# What is being asked
All lines up to and including the one that contains "let '(packageFlags, defaultValues)" are to be transcribed exactly, starting from the first line of the records.

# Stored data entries

(** Log flags of one component never leak into another: with the flag set that
    [init] makes, what [ExtractFromArgs] returns does not depend on the values the
    previous calls left behind; the remaining arguments are exactly those that
    name no flag of the set, in order, so -v and -vmodule are left to the
    component. *)
Theorem ExtractFromArgs_stateless normalize parse_uint64 klog vs1 vs2 args :
  klog_ok normalize klog →
  let '(packageFlags, defaultValues) := init normalize klog in
  let run := ExtractFromArgs packageFlags defaultValues normalize parse_uint64 in
  dom vs1 ⊆ dom packageFlags → dom vs2 ⊆ dom packageFlags →
  run vs1 args = run vs2 args ∧
  (run vs1 args).1.1 = filter (λ a, is_log_flag packageFlags normalize a = false) args ∧
  dom (run vs1 args).2 ⊆ dom packageFlags ∧
  ∀ a f, a ∈ args → f ∈ klog → HasPrefix "v" f.1 = true → arg_name normalize a = normalize f.1 →
    a ∈ (run vs1 args).1.1.
Proof.
  intros Hok. pose proof (init_agrees normalize klog Hok) as Hinit.
  destruct (init normalize klog) as [packageFlags defaultValues]. destruct Hinit as [Hagree Hdom].
  intros run Hvs1 Hvs2. unfold run, ExtractFromArgs.
  rewrite (reset_forgets _ _ _ vs1 vs2) by done.
  pose proof (extract_loop_args packageFlags normalize args (reset packageFlags defaultValues normalize vs2)) as Ha.
  pose proof (extract_loop_dom packageFlags normalize args (reset packageFlags defaultValues normalize vs2)
    (reset_dom _ _ _ _ Hvs2)) as Hl.
  destruct (extract_loop _ _ args _) as [extra vs]. cbn [fst snd] in Ha, Hl |- *. split_and!; [done|done|done|].
  intros a f Hin Hf Hv Hname. rewrite Ha. apply list_elem_of_filter. split; [|done].
  unfold is_log_flag. apply bool_decide_eq_false. rewrite Hname. intros Hsome%elem_of_dom%Hdom.
  destruct Hsome as (f' & Hf' & Hv' & Heq). destruct Hok as [Hnd _].
  apply list_elem_of_lookup_1 in Hf as [i Hi], Hf' as [j Hj].
  assert (i = j) as ->; [|assert (f' = f) as -> by congruence; by rewrite Hv in Hv'].
  apply (NoDup_lookup _ i j (normalize f.1) Hnd).
  - by rewrite !list_lookup_fmap, Hi.
  - by rewrite !list_lookup_fmap, Hj, <-Heq.
Qed.
Record node_state := NodeState {
  n_fs : fs;
  (** the staging goroutine has not finished *)
  n_staging : bool;
  n_dataReady : bool;
  n_criReady : bool;
  (** the goroutine of [UpdateManifests] has not finished *)
  n_updating : bool;
  n_shutdown : list error
}.

Section steps.
Context (Program ProgramUpper : string) (Getenv : string → string).
Context (s : Executor) (cfg : StageConfig) (charts : ChartConfig) (kubeConfig : string).
(** [containerd.Run], [cridockerd.Run] or the wait for the CRI socket *)
Context (run_cri : io unit).

Inductive start_step : node_state → node_state → Prop :=
  | stage_done flt wait x st' :
      n_staging x = true → stageData wait s cfg flt (n_fs x) = (Ok (), st') →
      start_step x (NodeState st' false true (n_criReady x) (ex_IsServer s) (n_shutdown x))
  | stage_failed flt wait x e st' :
      n_staging x = true → stageData wait s cfg flt (n_fs x) = (Err e, st') →
      start_step x (NodeState st' false (n_dataReady x) (n_criReady x) (n_updating x)
                      (e :: n_shutdown x))
  (** a runtime handler, past its receive from dataReady *)
  | cri_returns flt x r st' :
      n_dataReady x = true → run_cri flt (n_fs x) = (r, st') →
      start_step x (NodeState st' (n_staging x) true (n_criReady x || is_Ok r) (n_updating x)
                      (n_shutdown x))
  | charts_updated flt it1 it2 ctx_err x r st' :
      n_updating x = true → fair it1 → fair it2 →
      UpdateManifests defaults Program ProgramUpper Getenv it1 it2 (ex_Resolver s) ctx_err kubeConfig
        (ex_IngressController s) charts flt (n_fs x) = (Ok r, st') →
      start_step x (NodeState st' (n_staging x) (n_dataReady x) (n_criReady x) false
                      (option_list r ++ n_shutdown x)).

Definition start_initial (st : fs) : node_state := NodeState st true false false false [].
End steps.
End startup.

(** ** Theorems *)

Section theorems.
Context `{HIL : ImageLaws} `{HCL : ChartLaws} `{HHL : HelmLaws} (defaults : Defaults).
Context (Program ProgramUpper : string) (Getenv : string → string).
Context (cs : list string) (Hcs : Forall (λ c, simple c = true) cs) (Hne : cs ≠ []).
Context (d : string) (Hd : simple d = true).
Context (s : Executor) (cfg : StageConfig) (charts : ChartConfig) (kubeConfig : string) (run_cri : io unit).
Context (ref : Reference).
Context (HD : sc_DataDir cfg = mkpath cs) (HDc : cc_DataDir charts = mkpath cs).
Context (Href : GetReference defaults (ex_Resolver s) Runtime [] = Ok ref) (Hdig : releaseRefDigest ref = Ok d).

Abbreviation staged_dir x := (mkpath (cs ++ ["data"; d; x])).
Abbreviation release_complete t := (extracted defaults cs d (ex_Resolver s) ref t).

(** The runtime does not write into the release it runs from. *)
Context (Hcri : ∀ x, x = "bin" ∨ x = "charts" → spares (λ q, under (staged_dir x) q = true) run_cri).

Abbreviation start_step :=
  (start_step defaults Program ProgramUpper Getenv s cfg charts kubeConfig run_cri).

(** From [st] to [st'] the release is complete at every moment. *)
Definition stays_complete (st st' : fs) : Prop :=
  ∃ ts, hist st' = ts ++ hist st ∧ Forall (λ t, release_complete t) (nodes st' :: ts).

Lemma stays_complete_refl st : release_complete (nodes st) → stays_complete st st.
Proof. intros Hr. exists []. by repeat constructor. Qed.

Lemma stays_complete_trans st1 st2 st3 :
  stays_complete st1 st2 → stays_complete st2 st3 → stays_complete st1 st3.
Proof.
  intros (ts1 & Hh1 & [_ F1]%Forall_cons) (ts2 & Hh2 & [Hn F2]%Forall_cons). exists (ts2 ++ ts1).
  rewrite Hh2, Hh1, (assoc_L (++)). split; [done|]. apply Forall_cons. split; [done|]. by apply Forall_app.
Qed.

Lemma stays_complete_nodes st st' : stays_complete st st' → release_complete (nodes st').
Proof. by intros (ts & _ & [? _]%Forall_cons). Qed.

Lemma release_complete_spared {A} (m : io A) flt st r st' :
  (∀ x, x = "bin" ∨ x = "charts" → spares (λ q, under (staged_dir x) q = true) m) →
  m flt st = (r, st') → release_complete (nodes st) → stays_complete st st'.
Proof.
  intros Hm E Hr.
  destruct (Hm "bin" (or_introl eq_refl) (nodes st) flt st ltac:(done)) as (Hb & ts & Hh & Hbs).
  destruct (Hm "charts" (or_intror eq_refl) (nodes st) flt st ltac:(done)) as (Hc & ts' & Hh' & Hcs').
  rewrite E in *. cbn [snd] in *. rewrite Hh in Hh'. apply app_inv_tail in Hh' as <-.
  assert (∀ t, same_on (λ q, under (staged_dir "bin") q = true) (nodes st) t →
    same_on (λ q, under (staged_dir "charts") q = true) (nodes st) t → release_complete t) as Hstay.
  { intros t Ht1 Ht2. destruct Hr as (img & Hp & Hbin & Hch). exists img. split; [done|].
    split; by (eapply holds_under; [|eassumption]). }
  exists ts. split; [done|]. apply Forall_cons. split; [by apply Hstay|].
  rewrite Forall_forall in *. auto.
Qed.

Lemma stageData_Stage w flt st : stageData defaults w s cfg flt st = Stage defaults (ex_Resolver s) cfg flt st.
Proof. by destruct w. Qed.

Lemma spares_UpdateManifests it1 it2 ctx x :
  fair it1 → fair it2 → x = "bin" ∨ x = "charts" →
  spares (λ q, under (staged_dir x) q = true)
    (UpdateManifests defaults Program ProgramUpper Getenv it1 it2 (ex_Resolver s) ctx kubeConfig
       (ex_IngressController s) charts).
Proof.
  intros Hf1 Hf2 Hx. unfold UpdateManifests. apply spares_bind; [|auto with spares].
  apply spares_attempt. by eapply spares_updateManifests.
Qed.

(** The invariant: before staging the marker is honest; once dataReady is closed
    the release is complete; criReady closes after dataReady. *)
Record start_inv (x : node_state) : Prop := {
  inv_marker : n_staging x = true → marked_complete defaults cs d (ex_Resolver s) ref (nodes (n_fs x)) ∧
                                    n_dataReady x = false ∧ n_updating x = false;
  inv_data : n_dataReady x = true → release_complete (nodes (n_fs x));
  inv_cri : n_criReady x = true → n_dataReady x = true;
  inv_update : n_updating x = true → n_dataReady x = true
}.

# Written reply
(** Log flags of one component never leak into another: with the flag set that
    [init] makes, what [ExtractFromArgs] returns does not depend on the values the
    previous calls left behind; the remaining arguments are exactly those that
    name no flag of the set, in order, so -v and -vmodule are left to the
    component. *)
Theorem ExtractFromArgs_stateless normalize parse_uint64 klog vs1 vs2 args :
  klog_ok normalize klog →
  let '(packageFlags, defaultValues) := init normalize klog in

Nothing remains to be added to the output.